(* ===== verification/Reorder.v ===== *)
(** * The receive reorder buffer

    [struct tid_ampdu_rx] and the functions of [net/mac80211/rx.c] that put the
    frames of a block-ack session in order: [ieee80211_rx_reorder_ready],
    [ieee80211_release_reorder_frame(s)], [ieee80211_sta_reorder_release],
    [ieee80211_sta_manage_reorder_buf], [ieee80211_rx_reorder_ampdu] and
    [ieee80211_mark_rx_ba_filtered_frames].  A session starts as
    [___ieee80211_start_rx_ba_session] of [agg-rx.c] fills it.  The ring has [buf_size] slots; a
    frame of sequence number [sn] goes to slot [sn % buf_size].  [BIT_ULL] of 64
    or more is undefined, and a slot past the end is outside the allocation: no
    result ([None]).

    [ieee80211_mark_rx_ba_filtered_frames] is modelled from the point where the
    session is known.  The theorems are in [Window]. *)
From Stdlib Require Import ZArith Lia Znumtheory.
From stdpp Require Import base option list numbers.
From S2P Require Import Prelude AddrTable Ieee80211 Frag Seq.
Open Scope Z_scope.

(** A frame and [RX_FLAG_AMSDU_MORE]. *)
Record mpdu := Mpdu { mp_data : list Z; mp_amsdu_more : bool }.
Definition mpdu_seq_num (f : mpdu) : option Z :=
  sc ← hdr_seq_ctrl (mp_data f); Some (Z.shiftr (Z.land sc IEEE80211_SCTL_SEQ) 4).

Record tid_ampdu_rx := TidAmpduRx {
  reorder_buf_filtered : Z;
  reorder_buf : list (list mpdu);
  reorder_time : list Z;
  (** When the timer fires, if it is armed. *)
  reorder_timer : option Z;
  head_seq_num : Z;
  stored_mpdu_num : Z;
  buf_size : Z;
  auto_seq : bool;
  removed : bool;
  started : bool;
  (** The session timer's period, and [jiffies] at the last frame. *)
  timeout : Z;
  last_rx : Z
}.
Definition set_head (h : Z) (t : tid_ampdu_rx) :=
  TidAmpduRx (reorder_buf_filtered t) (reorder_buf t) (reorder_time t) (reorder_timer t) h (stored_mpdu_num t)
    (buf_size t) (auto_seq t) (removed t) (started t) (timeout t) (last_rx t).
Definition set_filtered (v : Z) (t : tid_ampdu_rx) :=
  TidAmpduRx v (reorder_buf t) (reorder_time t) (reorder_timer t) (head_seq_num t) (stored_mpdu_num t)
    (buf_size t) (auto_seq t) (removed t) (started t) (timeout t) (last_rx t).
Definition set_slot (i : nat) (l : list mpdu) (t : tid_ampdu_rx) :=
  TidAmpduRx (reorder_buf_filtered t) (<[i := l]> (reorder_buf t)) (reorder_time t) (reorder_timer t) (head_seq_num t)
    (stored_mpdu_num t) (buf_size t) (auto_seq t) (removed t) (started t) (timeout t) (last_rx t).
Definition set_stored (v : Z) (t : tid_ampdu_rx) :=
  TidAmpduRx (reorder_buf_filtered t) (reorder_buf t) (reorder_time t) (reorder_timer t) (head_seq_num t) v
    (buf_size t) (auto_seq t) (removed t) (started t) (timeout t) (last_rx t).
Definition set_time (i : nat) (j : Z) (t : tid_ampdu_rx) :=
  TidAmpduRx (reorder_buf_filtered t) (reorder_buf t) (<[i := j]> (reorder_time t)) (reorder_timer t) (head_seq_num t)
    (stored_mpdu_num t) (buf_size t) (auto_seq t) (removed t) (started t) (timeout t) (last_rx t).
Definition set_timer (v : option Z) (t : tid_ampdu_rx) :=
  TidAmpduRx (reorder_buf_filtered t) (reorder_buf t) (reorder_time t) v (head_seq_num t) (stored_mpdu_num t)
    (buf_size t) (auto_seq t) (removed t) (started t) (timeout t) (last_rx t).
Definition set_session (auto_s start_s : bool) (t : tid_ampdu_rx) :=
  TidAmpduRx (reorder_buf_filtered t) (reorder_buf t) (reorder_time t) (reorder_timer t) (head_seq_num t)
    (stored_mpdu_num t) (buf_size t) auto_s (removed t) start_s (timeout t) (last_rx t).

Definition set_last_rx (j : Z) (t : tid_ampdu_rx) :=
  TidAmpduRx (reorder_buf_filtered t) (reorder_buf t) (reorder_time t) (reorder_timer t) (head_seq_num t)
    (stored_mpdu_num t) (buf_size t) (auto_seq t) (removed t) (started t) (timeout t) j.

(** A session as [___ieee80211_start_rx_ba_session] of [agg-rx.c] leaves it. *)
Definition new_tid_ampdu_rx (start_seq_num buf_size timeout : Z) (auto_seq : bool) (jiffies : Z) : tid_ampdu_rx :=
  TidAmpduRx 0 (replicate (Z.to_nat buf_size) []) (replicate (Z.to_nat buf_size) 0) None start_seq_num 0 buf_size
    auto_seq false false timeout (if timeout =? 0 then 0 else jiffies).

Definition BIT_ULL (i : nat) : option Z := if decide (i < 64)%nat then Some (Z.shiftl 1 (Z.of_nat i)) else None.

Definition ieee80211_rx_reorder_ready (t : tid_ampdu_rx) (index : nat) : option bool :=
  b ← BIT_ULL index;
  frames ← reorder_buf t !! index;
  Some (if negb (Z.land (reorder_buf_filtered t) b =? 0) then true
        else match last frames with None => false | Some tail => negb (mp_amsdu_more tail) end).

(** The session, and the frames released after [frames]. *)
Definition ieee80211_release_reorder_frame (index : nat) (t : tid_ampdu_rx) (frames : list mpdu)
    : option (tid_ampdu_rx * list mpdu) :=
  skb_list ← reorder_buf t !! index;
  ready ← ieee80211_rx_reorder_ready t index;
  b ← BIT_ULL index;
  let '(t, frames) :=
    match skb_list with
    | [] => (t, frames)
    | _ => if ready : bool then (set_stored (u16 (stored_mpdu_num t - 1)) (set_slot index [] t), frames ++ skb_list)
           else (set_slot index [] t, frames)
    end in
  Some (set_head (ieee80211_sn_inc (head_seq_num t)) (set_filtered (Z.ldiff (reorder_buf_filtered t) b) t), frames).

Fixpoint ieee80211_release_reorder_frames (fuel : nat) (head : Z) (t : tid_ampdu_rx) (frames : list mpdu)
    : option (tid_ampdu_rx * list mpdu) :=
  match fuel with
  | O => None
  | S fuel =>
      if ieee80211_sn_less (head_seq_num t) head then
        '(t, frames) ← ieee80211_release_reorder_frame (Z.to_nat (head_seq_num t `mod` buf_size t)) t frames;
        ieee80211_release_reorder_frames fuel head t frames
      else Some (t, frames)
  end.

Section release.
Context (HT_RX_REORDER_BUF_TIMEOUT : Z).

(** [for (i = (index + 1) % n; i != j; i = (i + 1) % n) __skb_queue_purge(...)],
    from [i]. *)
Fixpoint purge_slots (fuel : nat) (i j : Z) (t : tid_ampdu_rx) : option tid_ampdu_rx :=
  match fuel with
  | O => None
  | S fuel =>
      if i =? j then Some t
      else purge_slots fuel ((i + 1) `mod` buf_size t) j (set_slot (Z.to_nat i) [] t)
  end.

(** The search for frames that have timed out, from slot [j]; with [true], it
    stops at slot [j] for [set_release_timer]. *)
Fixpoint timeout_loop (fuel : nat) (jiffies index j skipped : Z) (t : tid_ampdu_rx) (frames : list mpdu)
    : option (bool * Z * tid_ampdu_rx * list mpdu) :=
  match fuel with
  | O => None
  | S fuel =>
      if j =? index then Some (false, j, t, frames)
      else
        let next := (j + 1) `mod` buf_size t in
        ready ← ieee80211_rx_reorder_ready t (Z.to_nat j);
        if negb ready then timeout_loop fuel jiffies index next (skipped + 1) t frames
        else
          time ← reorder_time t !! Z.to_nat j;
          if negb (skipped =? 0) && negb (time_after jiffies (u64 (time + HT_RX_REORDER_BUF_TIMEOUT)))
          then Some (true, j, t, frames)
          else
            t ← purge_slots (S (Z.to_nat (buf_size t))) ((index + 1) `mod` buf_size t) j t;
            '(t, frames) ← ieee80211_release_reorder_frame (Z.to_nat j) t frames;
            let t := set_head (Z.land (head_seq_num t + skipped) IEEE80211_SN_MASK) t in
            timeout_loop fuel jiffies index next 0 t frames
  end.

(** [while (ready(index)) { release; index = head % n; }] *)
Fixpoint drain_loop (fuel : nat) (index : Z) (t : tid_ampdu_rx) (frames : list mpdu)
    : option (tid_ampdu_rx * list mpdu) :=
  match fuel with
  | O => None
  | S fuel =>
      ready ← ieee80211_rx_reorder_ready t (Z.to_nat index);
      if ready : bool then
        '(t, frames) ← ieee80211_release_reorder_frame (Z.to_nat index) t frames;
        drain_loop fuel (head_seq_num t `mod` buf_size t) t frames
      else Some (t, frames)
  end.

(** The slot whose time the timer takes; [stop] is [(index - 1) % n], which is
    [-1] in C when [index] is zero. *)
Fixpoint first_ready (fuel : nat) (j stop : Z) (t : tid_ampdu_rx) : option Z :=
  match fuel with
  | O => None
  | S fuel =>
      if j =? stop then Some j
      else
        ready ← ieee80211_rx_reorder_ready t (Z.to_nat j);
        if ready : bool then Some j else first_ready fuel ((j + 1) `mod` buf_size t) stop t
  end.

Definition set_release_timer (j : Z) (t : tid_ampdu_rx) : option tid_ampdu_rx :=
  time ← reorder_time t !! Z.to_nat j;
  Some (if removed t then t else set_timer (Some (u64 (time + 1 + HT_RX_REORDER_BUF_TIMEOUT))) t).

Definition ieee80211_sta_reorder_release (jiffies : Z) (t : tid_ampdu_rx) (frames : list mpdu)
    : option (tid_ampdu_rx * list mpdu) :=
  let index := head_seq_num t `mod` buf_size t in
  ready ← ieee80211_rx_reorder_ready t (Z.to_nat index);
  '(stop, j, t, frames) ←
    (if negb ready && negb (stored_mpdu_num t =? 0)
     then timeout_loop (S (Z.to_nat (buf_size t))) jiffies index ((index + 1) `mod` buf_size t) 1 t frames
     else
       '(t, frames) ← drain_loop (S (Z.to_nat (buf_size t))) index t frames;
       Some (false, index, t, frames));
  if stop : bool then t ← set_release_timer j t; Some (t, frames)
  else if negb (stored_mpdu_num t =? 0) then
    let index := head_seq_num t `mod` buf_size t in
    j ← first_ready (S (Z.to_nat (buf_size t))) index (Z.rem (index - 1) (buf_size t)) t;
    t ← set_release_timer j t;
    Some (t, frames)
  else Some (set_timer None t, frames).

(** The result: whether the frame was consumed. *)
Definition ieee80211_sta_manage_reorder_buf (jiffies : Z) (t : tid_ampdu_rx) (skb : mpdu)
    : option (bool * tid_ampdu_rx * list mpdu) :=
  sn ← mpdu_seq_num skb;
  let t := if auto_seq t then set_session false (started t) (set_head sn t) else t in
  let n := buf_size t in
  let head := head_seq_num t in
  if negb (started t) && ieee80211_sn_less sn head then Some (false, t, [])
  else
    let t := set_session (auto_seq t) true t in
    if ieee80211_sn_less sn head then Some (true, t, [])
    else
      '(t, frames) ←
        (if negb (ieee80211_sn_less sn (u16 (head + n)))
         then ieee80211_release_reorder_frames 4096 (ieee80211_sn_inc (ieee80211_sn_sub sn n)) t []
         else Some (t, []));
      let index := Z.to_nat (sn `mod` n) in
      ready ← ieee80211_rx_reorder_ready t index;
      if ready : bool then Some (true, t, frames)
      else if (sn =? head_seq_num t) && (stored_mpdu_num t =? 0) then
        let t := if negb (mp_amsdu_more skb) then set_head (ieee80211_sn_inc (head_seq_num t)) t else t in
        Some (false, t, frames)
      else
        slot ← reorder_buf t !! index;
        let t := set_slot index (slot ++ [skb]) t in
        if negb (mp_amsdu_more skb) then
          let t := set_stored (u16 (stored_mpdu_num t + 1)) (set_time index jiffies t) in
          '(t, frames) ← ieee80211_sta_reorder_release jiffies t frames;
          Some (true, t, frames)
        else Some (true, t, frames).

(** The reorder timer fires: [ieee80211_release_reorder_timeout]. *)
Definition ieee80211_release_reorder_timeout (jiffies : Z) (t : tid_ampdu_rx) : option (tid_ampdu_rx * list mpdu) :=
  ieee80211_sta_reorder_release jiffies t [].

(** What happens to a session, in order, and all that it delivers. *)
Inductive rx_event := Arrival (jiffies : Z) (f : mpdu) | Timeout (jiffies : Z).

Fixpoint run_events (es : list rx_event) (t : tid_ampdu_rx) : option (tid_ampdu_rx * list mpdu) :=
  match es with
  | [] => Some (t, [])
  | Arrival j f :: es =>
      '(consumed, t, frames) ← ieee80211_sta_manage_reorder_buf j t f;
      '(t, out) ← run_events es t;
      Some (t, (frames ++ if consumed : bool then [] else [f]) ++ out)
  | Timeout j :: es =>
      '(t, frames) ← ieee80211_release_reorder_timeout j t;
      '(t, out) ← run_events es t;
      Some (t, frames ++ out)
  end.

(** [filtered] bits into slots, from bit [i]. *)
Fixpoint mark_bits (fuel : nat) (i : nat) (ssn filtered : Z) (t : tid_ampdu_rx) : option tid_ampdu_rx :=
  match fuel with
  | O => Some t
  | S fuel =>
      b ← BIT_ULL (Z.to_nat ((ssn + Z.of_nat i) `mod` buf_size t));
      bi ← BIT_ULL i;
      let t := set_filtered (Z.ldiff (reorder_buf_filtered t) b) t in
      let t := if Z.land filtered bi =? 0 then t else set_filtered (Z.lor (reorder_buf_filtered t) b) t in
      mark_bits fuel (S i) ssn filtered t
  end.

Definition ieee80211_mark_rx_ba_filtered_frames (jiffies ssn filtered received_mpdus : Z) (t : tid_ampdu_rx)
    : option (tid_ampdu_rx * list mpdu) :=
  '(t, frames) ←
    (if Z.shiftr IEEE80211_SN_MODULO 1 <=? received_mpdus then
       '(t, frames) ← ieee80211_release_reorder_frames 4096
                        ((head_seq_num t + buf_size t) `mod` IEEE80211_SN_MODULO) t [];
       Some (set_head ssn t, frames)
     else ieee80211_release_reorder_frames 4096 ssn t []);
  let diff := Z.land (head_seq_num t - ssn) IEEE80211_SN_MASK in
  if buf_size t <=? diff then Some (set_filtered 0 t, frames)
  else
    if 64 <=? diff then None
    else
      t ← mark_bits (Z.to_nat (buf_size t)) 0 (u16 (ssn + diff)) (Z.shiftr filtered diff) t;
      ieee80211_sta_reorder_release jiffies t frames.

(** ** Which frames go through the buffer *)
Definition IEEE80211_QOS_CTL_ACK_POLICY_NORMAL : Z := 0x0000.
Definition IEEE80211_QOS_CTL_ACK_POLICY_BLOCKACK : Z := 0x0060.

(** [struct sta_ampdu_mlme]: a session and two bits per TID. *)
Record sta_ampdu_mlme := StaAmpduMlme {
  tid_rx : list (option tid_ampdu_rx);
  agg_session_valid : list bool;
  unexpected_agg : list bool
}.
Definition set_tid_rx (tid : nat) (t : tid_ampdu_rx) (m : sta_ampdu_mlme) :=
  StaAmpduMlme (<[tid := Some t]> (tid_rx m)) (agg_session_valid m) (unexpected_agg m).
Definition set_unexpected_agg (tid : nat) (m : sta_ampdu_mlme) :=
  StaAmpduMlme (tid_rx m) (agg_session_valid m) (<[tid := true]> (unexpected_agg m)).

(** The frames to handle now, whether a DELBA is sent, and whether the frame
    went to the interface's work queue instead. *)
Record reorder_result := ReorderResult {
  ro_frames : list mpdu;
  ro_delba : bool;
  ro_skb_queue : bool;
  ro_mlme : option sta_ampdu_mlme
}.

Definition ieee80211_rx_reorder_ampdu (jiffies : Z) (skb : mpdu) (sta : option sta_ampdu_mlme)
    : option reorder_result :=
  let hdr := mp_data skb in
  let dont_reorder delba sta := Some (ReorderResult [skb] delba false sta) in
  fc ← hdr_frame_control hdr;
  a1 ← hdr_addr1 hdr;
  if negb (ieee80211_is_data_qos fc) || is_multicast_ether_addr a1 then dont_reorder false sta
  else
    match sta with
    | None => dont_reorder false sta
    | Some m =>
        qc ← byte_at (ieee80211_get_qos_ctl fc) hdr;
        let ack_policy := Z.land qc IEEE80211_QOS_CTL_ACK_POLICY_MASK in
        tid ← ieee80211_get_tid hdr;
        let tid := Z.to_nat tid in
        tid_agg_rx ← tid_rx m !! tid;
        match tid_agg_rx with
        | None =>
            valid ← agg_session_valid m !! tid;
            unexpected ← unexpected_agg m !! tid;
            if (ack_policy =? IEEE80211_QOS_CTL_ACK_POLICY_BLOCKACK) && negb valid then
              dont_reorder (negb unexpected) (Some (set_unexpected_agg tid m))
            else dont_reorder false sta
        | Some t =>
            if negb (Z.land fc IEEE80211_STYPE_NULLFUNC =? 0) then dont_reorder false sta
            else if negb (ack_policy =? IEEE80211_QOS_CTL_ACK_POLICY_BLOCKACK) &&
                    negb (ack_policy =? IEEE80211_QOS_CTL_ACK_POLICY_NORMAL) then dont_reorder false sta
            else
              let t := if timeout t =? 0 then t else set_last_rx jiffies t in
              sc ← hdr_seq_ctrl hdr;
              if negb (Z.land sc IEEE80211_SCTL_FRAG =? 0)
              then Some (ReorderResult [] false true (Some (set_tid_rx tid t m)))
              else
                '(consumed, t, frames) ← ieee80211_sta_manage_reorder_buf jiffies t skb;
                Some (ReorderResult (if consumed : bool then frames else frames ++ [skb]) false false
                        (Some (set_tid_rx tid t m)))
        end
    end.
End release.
────────────────
Determine the number of lines in the records that include the string "Fixpoint", and respond with that number only.

7